(* ===== verification/RateLimit.v ===== *)
(** internal/shield/ratelimit.go: per-source token buckets in an LRU table.

    A [bucket] holds the float64 token count the code holds.  The clock is an
    argument ([now]), as the code's injectable one; the mutex makes every
    operation one step. *)

From S2P Require Import Prelude GoTime Netip Lru Float64.

Open Scope Z_scope.

(** The ceiling on per-source buckets (banCap). *)
Definition bucketCap : Z := 65536.

Record bucket := mkBucket { tokens : float64; last : Z; interval : Z }.

Record rateKey := mkRateKey { rk_src : AddrPort; rk_stream : bool; rk_socket : bool }.

#[export] Instance rateKey_eq_dec : EqDecision rateKey.
Proof. solve_decision. Defined.

#[export] Instance rateKey_countable : Countable rateKey.
Proof.
  apply (inj_countable' (fun k => (rk_src k, rk_stream k, rk_socket k))
           (fun t => mkRateKey t.1.1 t.1.2 t.2)).
  by intros [].
Defined.

Record rateLimiter := mkLimiter {
  buckets : Lru rateKey bucket;
  global : option bucket
}.

Definition newRateLimiter : rateLimiter := mkLimiter lru_empty None.

(** The per-source key: an IPv4 address as is, an IPv6 address by its /64. *)
Definition bucketKey (src : Addr) : Addr :=
  let src := unmap src in
  if is6 src then mask64 (with_zone src []) else src.

(** The level after refilling for the time since the last use. *)
Definition refilled (now : Z) (rate ivl : Z) (b : bucket) : float64 :=
  let elapsed := seconds (time_sub now (last b)) in
  fmin (of_int rate)
       (fadd (tokens b) (fdiv (fmul elapsed (of_int rate)) (seconds ivl))).

(** Refill, then consume one token if there is one. *)
Definition spend (now rate ivl : Z) (b : bucket) : bool * bucket :=
  let t := refilled now rate ivl b in
  if fleb fone t
  then (true, mkBucket (fsub t fone) now ivl)
  else (false, mkBucket t now ivl).

Definition take (now : Z) (key : rateKey) (rate ivl : Z) (perIP : bool) (r : rateLimiter)
  : bool * rateLimiter :=
  if (rate <=? 0) || (ivl <=? 0) then (true, r)
  else
    let fresh := mkBucket (of_int rate) now 0 in
    if perIP then
      let '(b, _, bs) := enter back bucketCap key fresh (buckets r) in
      let '(ok, b') := spend now rate ivl b in
      (ok, mkLimiter (set_value key b' bs) (global r))
    else
      let b := match global r with Some b => b | None => fresh end in
      let '(ok, b') := spend now rate ivl b in
      (ok, mkLimiter (buckets r) (Some b')).

Definition allow (now : Z) (src : Addr) (rate ivl : Z) (perIP : bool) (r : rateLimiter)
  : bool * rateLimiter :=
  take now (mkRateKey (mkAddrPort (bucketKey src) 0) false false) rate ivl perIP r.

(** Idle for at least its own refill interval. *)
Definition bucket_idle (now : Z) (b : bucket) : bool := interval b <=? time_sub now (last b).

(** The walk from the back of the list. *)
Definition prune (now : Z) (r : rateLimiter) : rateLimiter :=
  mkLimiter (sweep_keys (bucket_idle now) (rev (order (buckets r))) (buckets r)) (global r).

(** ** Invariant *)

Definition limiter_wf (r : rateLimiter) : Prop :=
  wf (buckets r) /\ lru_len (buckets r) <= bucketCap.

Lemma newRateLimiter_wf : limiter_wf newRateLimiter.
Proof. split; [apply wf_empty|vm_compute; discriminate]. Qed.

Lemma take_wf now key rate ivl perIP r ok r' :
  limiter_wf r -> take now key rate ivl perIP r = (ok, r') -> limiter_wf r'.
Proof.
  intros [Hwf Hlen]. unfold take. case_if; [by intros [= <- <-]|]. destruct perIP.
  - destruct (enter _ _ _ _ _) as [[b found] bs] eqn:E.
    destruct (spend now rate ivl b) as [ok' b'] eqn:Es. intros [= <- <-].
    eapply enter_spec in E as (Hwf' & Hlen' & Hk & _); [|apply back_sound|done..].
    split; cbn [buckets]; [apply wf_set_value; [done|by eexists]|exact Hlen'].
  - destruct (spend _ _ _ _) as [ok' b'] eqn:Es. by intros [= <- <-].
Qed.

Lemma limiter_prune_wf now r : limiter_wf r -> limiter_wf (prune now r).
Proof.
  intros [Hwf Hlen]. split; cbn [prune buckets].
  - by apply sweep_keys_wf.
  - etrans; [apply sweep_keys_len|done].
Qed.

(** What a call does to the bucket of its key. *)
Lemma take_bucket now key rate ivl r ok r' :
  limiter_wf r -> 0 < rate -> 0 < ivl ->
  take now key rate ivl true r = (ok, r') ->
  let b := match entries (buckets r) !! key with
           | Some b => b | None => mkBucket (of_int rate) now 0 end in
  ok = (spend now rate ivl b).1 /\
  entries (buckets r') !! key = Some (spend now rate ivl b).2.
Proof.
  intros [Hwf Hlen] Hr Hi. unfold take.
  replace ((rate <=? 0) || (ivl <=? 0)) with false by lia.
  destruct (enter _ _ _ _ _) as [[b found] bs] eqn:E.
  eapply enter_spec in E as (_ & _ & Hk & _ & Ht & Hf); [|apply back_sound|done..].
  assert (b = match entries (buckets r) !! key with
              | Some b => b | None => mkBucket (of_int rate) now 0 end) as <-.
  { destruct found; [by rewrite Ht|]. by destruct Hf as [-> ->]. }
  destruct (spend now rate ivl b) as [ok' b']. intros [= <- <-].
  cbn [buckets set_value entries]. by rewrite lookup_insert_eq.
Qed.

(** A call leaves the bucket of any other key as it was, unless it evicted it
    to stay within the cap. *)
Lemma take_other now key rate ivl perIP r ok r' k :
  take now key rate ivl perIP r = (ok, r') -> k <> key ->
  entries (buckets r') !! k = entries (buckets r) !! k \/
  (bucketCap <= lru_len (buckets r) /\ back (buckets r) = Some k /\
   entries (buckets r') !! k = None).
Proof.
  unfold take. case_if; [intros [= <- <-]; by left|]. destruct perIP.
  - destruct (enter _ _ _ _ _) as [[b found] bs] eqn:E.
    destruct (spend now rate ivl b) as [ok' b'] eqn:Es. intros [= <- <-] Hne.
    cbn [buckets set_value entries]. rewrite lookup_insert_ne by done.
    destruct (enter_other _ _ _ _ _ _ _ _ k E Hne) as [?|(? & ? & ? & ?)]; [by left|by right].
  - destruct (spend _ _ _ _) as [ok' b'] eqn:Es. intros [= <- <-] _. by left.
Qed.

Lemma prune_lookup now r k :
  limiter_wf r ->
  entries (buckets (prune now r)) !! k =
  match entries (buckets r) !! k with
  | Some b => if bucket_idle now b then None else Some b
  | None => None
  end.
Proof.
  intros [Hwf _]. cbn [prune buckets]. apply sweep_all.
  intros x Hx. apply wf_keys in Hx; [|done]. apply list_elem_of_In, in_rev.
  rewrite rev_involutive. by apply list_elem_of_In.
Qed.

(** ** Bursts *)

(** The refill intervals a configuration can name ("s", "m", "h"). *)
Definition unit_interval (i : Z) : Prop := i = second \/ i = minute \/ i = hour.

Lemma unit_interval_pos i : unit_interval i -> 0 < i.
Proof. intros [-> |[-> | ->]]; reflexivity. Qed.

Lemma refilled_same now rate ivl m i0 :
  small_int m \/ m = 0 -> small_int rate -> m <= rate -> unit_interval ivl ->
  refilled now rate ivl (mkBucket (of_int m) now i0)
  = fmin (of_int rate) (of_int m).
Proof.
  intros Hm Hr Hle Hi. unfold refilled. cbn [last tokens]. rewrite time_sub_same.
  rewrite refill_nothing; [done|done|done| | | | ].
  - by apply unit_interval_pos.
  - destruct Hi as [-> |[-> | ->]]; reflexivity.
  - destruct Hi as [-> |[-> | ->]]; vm_compute; discriminate.
  - destruct Hi as [-> |[-> | ->]]; vm_compute; discriminate.
Qed.

(** Repeated calls for one key at one instant. *)
Fixpoint take_n (n : nat) (now : Z) (key : rateKey) (rate ivl : Z) (r : rateLimiter)
  : list bool * rateLimiter :=
  match n with
  | O => ([], r)
  | S n' =>
      let '(ok, r1) := take now key rate ivl true r in
      let '(oks, r2) := take_n n' now key rate ivl r1 in
      (ok :: oks, r2)
  end.

Lemma spend_int now rate ivl m i0 :
  small_int m \/ m = 0 -> small_int rate -> m <= rate -> unit_interval ivl ->
  spend now rate ivl (mkBucket (of_int m) now i0)
  = (0 <? m, mkBucket (of_int (Z.max 0 (m - 1))) now ivl).
Proof.
  intros Hm Hr Hle Hi. unfold spend.
  rewrite refilled_same, fmin_int by done.
  destruct Hm as [Hm| ->]; [|reflexivity].
  rewrite of_int_ge_one, of_int_pred by done. destruct Hm.
  replace (0 <? m) with true by lia. by rewrite Z.max_r by lia.
Qed.

Lemma take_n_int now key rate ivl : small_int rate -> unit_interval ivl ->
  forall n m i0 r, limiter_wf r -> small_int m \/ m = 0 -> m <= rate ->
  entries (buckets r) !! key = Some (mkBucket (of_int m) now i0) ->
  (take_n n now key rate ivl r).1 =
  repeat true (min n (Z.to_nat m)) ++ repeat false (n - Z.to_nat m).
Proof.
  intros Hr Hi. induction n as [|n IH]; intros m i0 r Hwf Hm Hle Hk; cbn [take_n]; [done|].
  destruct (take now key rate ivl true r) as [ok r1] eqn:Et.
  pose proof (take_wf _ _ _ _ _ _ _ _ Hwf Et) as Hwf1.
  apply take_bucket in Et; [|done|by destruct Hr|by apply unit_interval_pos].
  rewrite Hk, spend_int in Et by done. destruct Et as [-> Hk1]. cbn [snd fst] in *.
  destruct (take_n n now key rate ivl r1) as [oks r2] eqn:En.
  replace oks with (take_n n now key rate ivl r1).1 by by rewrite En.
  destruct Hm as [Hm| ->].
  - destruct Hm as [Hm1 Hm2]. cbn [fst].
    rewrite (IH (Z.max 0 (m - 1)) ivl r1) by (try done; unfold small_int; lia).
    rewrite Z.max_r by lia. replace (0 <? m) with true by lia.
    replace (Z.to_nat m) with (S (Z.to_nat (m - 1))) by lia. done.
  - cbn [fst]. rewrite (IH (Z.max 0 (0 - 1)) ivl r1); [|done|by right|destruct Hr; cbn; lia|done].
    cbn. by rewrite Nat.min_0_r, Nat.sub_0_r.
Qed.

(** ** Properties *)

(** a source with no bucket yet gets a burst of exactly [rate] requests.
    Of any number of requests charged to one key at one instant the first
    [rate] are allowed and every later one is refused, in the code's own
    float64 arithmetic, whatever other buckets the table holds. *)
Theorem burst_is_rate now key rate ivl r n :
  limiter_wf r -> small_int rate -> unit_interval ivl ->
  entries (buckets r) !! key = None ->
  (take_n n now key rate ivl r).1 =
  repeat true (min n (Z.to_nat rate)) ++ repeat false (n - Z.to_nat rate).
Proof.
  intros Hwf Hr Hi Hk. destruct n as [|n]; [done|]. cbn [take_n].
  destruct (take now key rate ivl true r) as [ok r1] eqn:Et.
  pose proof (take_wf _ _ _ _ _ _ _ _ Hwf Et) as Hwf1.
  apply take_bucket in Et; [|done|by destruct Hr|by apply unit_interval_pos].
  rewrite Hk, spend_int in Et by (try done; by left). destruct Et as [-> Hk1]. cbn [snd fst] in *.
  destruct (take_n n now key rate ivl r1) as [oks r2] eqn:En.
  replace oks with (take_n n now key rate ivl r1).1 by by rewrite En.
  destruct Hr as [Hr1 Hr2]. cbn [fst].
  rewrite (take_n_int now key rate ivl (conj Hr1 Hr2) Hi n (Z.max 0 (rate - 1)) ivl r1);
    [|done|unfold small_int; lia|lia|done].
  rewrite Z.max_r by lia. replace (0 <? rate) with true by lia.
  replace (Z.to_nat rate) with (S (Z.to_nat (rate - 1))) by lia. done.
Qed.

Lemma burst_is_rate_witness :
  (take_n 3 7 (mkRateKey (mkAddrPort (ip4 192 0 2 1) 0) false false) 2 second newRateLimiter).1
  = [true; true; false].
Proof.
  rewrite (burst_is_rate 7 (mkRateKey (mkAddrPort (ip4 192 0 2 1) 0) false false) 2 second newRateLimiter 3).
  - reflexivity.
  - apply newRateLimiter_wf.
  - split; reflexivity.
  - by left.
  - reflexivity.
Defined.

= = =

*Requirement*. Starting at the first line of the listing, retype every line up to and including the one with "Definition bucketCap : Z := 65536.".

*Output*.
(* ===== verification/RateLimit.v ===== *)
(** internal/shield/ratelimit.go: per-source token buckets in an LRU table.

    A [bucket] holds the float64 token count the code holds.  The clock is an
    argument ([now]), as the code's injectable one; the mutex makes every
    operation one step. *)

From S2P Require Import Prelude GoTime Netip Lru Float64.

Open Scope Z_scope.

(** The ceiling on per-source buckets (banCap). *)
Definition bucketCap : Z := 65536.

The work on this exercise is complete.